Despite these disappointing results, other human studies have found better cerebrovascular disease outcomes from the consumption of flavonoids. In a large Japanese cohort (n=40,462), greater intake of soy and isoflavone was significantly associated with lower risk of cerebral infarctions in women (adjusted RRs ranged from 0.35 to 0.64, comparing two extreme intake categories), though not in men (adjusted RR ranged from 0.95 to 1.21, comparing two extreme intake categories) (Kokubo et al., 2007). Another large prospective population-based study found an inverse association between high intakes of flavonoid subclasses and stroke, suggesting that high intakes of certain flavonoids could be neuroprotective (Mursu et al., 2008). This was supported by an earlier, smaller study that also tested the association between flavonoids and incidence of stroke (Keli et al., 1996). In a 2009 review, Macready and colleagues summarized 15 human dietary intervention studies that examined associations between administration of flavonoid pure supplements or a flavonoid-rich herbal extract (e.g., Ginkgo biloba) and cognitive function. The results are encouraging: nine studies reported that flavonoid supplementation provided greater neuroprotection than placebo. However, due to the great variations in exposure and outcome assessments across studies, results based on this review should be interpreted with caution.

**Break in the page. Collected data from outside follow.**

(** A clock tick while no process runs on CPU 0, after which process 0 does. *)
Definition next_tick (s : pstate Z) : pstate Z :=
  match (scheduler_back 0 ;; scheduler_end 0 ;; trap_timer 0 ;; scheduler_begin 0 ;; scheduler_pick 0 0) s with
  | Ret _ s' | Stop _ s' => s'
  end.

Definition demo_slept (o : outcome (pstate Z) Z) : pstate Z := match o with Ret _ s | Stop _ s => s end.
Definition demo_run1 : pstate Z := next_tick (demo_slept (sys_sleep 0 demo_sleeper demo_running)).
Definition demo_run2 : pstate Z := next_tick (demo_slept (sys_sleep_resume 0 0 0 (2 ^ 32 - 1) 2 demo_run1)).

Lemma sleep_counts_ticks_witness :
  sleep_outcome 0 None (sleep_runs 0 (2 ^ 32 - 1) 2 [(0%nat, 0, demo_run1)] (sys_sleep 0 demo_sleeper demo_running)) /\
  sleep_outcome 0 (Some 0) (sleep_runs 0 (2 ^ 32 - 1) 2 [(0%nat, 0, demo_run1); (0%nat, 0, demo_run2)] (sys_sleep 0 demo_sleeper demo_running)).
Proof.
  assert (finds 0 (2 ^ 32 - 1) (0%nat, 0, demo_run1) (1, false)) as H1.
  { split; [done|]. eexists. split; vm_compute; try done; [by eexists|by intros ? [= <-]; repeat constructor|by eexists]. }
  assert (finds 0 (2 ^ 32 - 1) (0%nat, 0, demo_run2) (2, false)) as H2.
  { split; [done|]. eexists. split; vm_compute; try done; [by eexists|by intros ? [= <-]; repeat constructor|by eexists]. }
  assert (looks 0 0 demo_running false (Some 0%nat) 0 (2 ^ 32 - 1) RUNNING None false) as HL.
  { split; try done; [by eexists|by intros ? [= <-]; vm_compute; repeat constructor|by eexists]. }
  split.
  - apply (sleep_counts_ticks 0 demo_sleeper 2 0 demo_running (2 ^ 32 - 1) None false [(0%nat, 0, demo_run1)] [(1, false)]);
      [exact HL|done|apply demo_sleeper_ok|done|by apply Forall2_cons].
  - apply (sleep_counts_ticks 0 demo_sleeper 2 0 demo_running (2 ^ 32 - 1) None false
      [(0%nat, 0, demo_run1); (0%nat, 0, demo_run2)] [(1, false); (2, false)]);
      [exact HL|done|apply demo_sleeper_ok|done|by apply Forall2_cons; split; [|apply Forall2_cons]].
Defined.

(** The first process has been made, picked by the scheduler and started. *)
Definition after (m : M (pstate Z) unit) (s : pstate Z) : pstate Z := match m s with Ret _ s' | Stop _ s' => s' end.
Definition demo_up : pstate Z :=
  after (resume_run 0 0 RForkret) (after (scheduler_pick 0 0 ;; mret tt) (after (scheduler_begin 0) (after (userinit 0) (boot 1 0)))).

Lemma kernel_step_after m s : kernel_op m -> kernel_step s (after m s).
Proof.
  intros Hm. unfold after. destruct (m s) as [[] s'|w s'] eqn:Hr; [by apply (step_ret m)|by apply (step_stop m s w)].
Qed.

Lemma run_time_never_counted_witness :
  run_times demo_up = replicate NPROC 0 /\
  exists s', trap_timer 0 demo_up = Ret tt s' /\ (p_ctime <$> procs s' !! 0%nat) = Some 1.
Proof.
  destruct (run_time_never_counted 1 0 demo_up) as (H1 & _ & H3).
  - do 4 (eapply rtc_r; [|apply kernel_step_after; constructor]). constructor.
  - split; [exact H1|].
    assert (exists k p s', pcpus demo_up !! 0%nat = Some k /\ c_proc k = Some 0%nat /\ procs demo_up !! 0%nat = Some p /\
      p_state p = RUNNING /\ p_ctime p = 0 /\ trap_timer 0 demo_up = Ret tt s') as (k & p & s' & Hk & Hj & Hp & Hst & Hc & Ht).
    { vm_compute. do 3 eexists. repeat split. }
    exists s'. split; [exact Ht|]. rewrite (H3 k 0%nat p s' Hk Hj Hp Hst Ht).
    rewrite list_lookup_insert_eq by (rewrite length_fmap; by eapply lookup_lt_Some). cbn [fmap option_fmap option_map set_p_ctime p_ctime].
    by rewrite Hc.
Defined.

Evidence Indicating Effects on Treatment

Human Studies

The committee found no clinical trials that tested the potential benefits of flavonoids in TBI, but did find evidence for other diseases or conditions included in the review of the literature (subarachnoid hemorrhage, intracranial aneurysm, stroke, anoxic or hypoxic ischemia, epilepsy). Included here are the results from two clinical trials and two meta-analyses that may be relevant to the hypothesis that flavonoids are beneficial for TBI. In a randomized, double-blind, placebo-controlled trial including 102 individuals with acute ischemic stroke, there was significant inverse association between isoflavone supplementation and impairment of brachial flow-mediated dilatation and serum C-reactive protein concentrations (Chan et al., 2008). A double-blind trial conducted among 309 dementia patients also found that after 26 weeks of treatment with Ginkgo biloba extract, participants had significantly better cognitive performance, as assessed by the Alzheimer’s Disease Assessment Scale-Cognitive subscale (ADAS-cog), than controls (Le Bars et al., 2000). In contrast, a meta-analysis failed to show significant protective effects of puerarin, an isoflavone found mainly in Pueraria, on acute ischemic stroke (only one trial was included) (Tan et al., 2008). Another meta-analysis including nine studies found that treatment with dengzhanhua, an herb widely used in China, produced “marked neurological improvement” in acute cerebral infarction patients, but the overall quality of the included studies was low (i.e., there was a “high risk of bias”) (Cao et al., 2008). Thus, no firm conclusion on the use of flavonoids could be reached.

CURCUMIN

Curcumin is a flavonoid derived from the spice turmeric, which has been used as a therapeutic agent in China and India (Sun et al., 2008). Many studies have demonstrated its antioxidant and anti-inflammatory properties, but more recent studies have also pointed to a potential ability to bind amyloid and prevent fibril and oligomer formation.

Curcumin and the Brain

Although neurodegenerative diseases are not included in this review, it is noteworthy that curcumin is being studied for potential benefits for Parkinson’s disease and Alzheimer’s disease (AD). Curcumin was shown to protect against oxidative damage and synaptophysin loss, and to lower the level of oxidized proteins and cytokines in animal models of AD. Neuroprotective effects against Parkinson’s disease were hypothesized to result from a protection of the BBB (Sun et al., 2008). The mechanism of action of curcumin is not fully elucidated, but the array of molecular targets found for curcumin (e.g., transcription factors, growth factors, antioxidant enzymes, cell-surviving kinases and signaling molecules) suggests the multifaceted mode of action of this flavonoid. Recently, several animal studies have investigated the potential effects of curcumin on TBI and on diseases with mechanistic similarities to TBI. The committee did not identify any human studies on this topic.

Uses and Safety

In a review that examined published papers included in the database MEDLINE that addressed the safety of curcumin, the investigators found no safety concerns reported in six human trials. One human trial with 25 subjects used up to 8,000 mg/day of curcumin for three months, and the other five human trials used 1,125–2,500 mg/day of curcumin (Chainani-Wu, 2003). It is, however, worth noting that curcumin may slow down blood clotting, especially when administered with anticoagulant drugs or dietary supplements having a similar effect.1

Humans and rodents metabolize curcumin differently (i.e., curcumin hydrolyzes in the gastrointestinal tract in humans but not in rodents), so investigators should ensure that they use a form of curcumin that is physiologically stable and absorbable by humans.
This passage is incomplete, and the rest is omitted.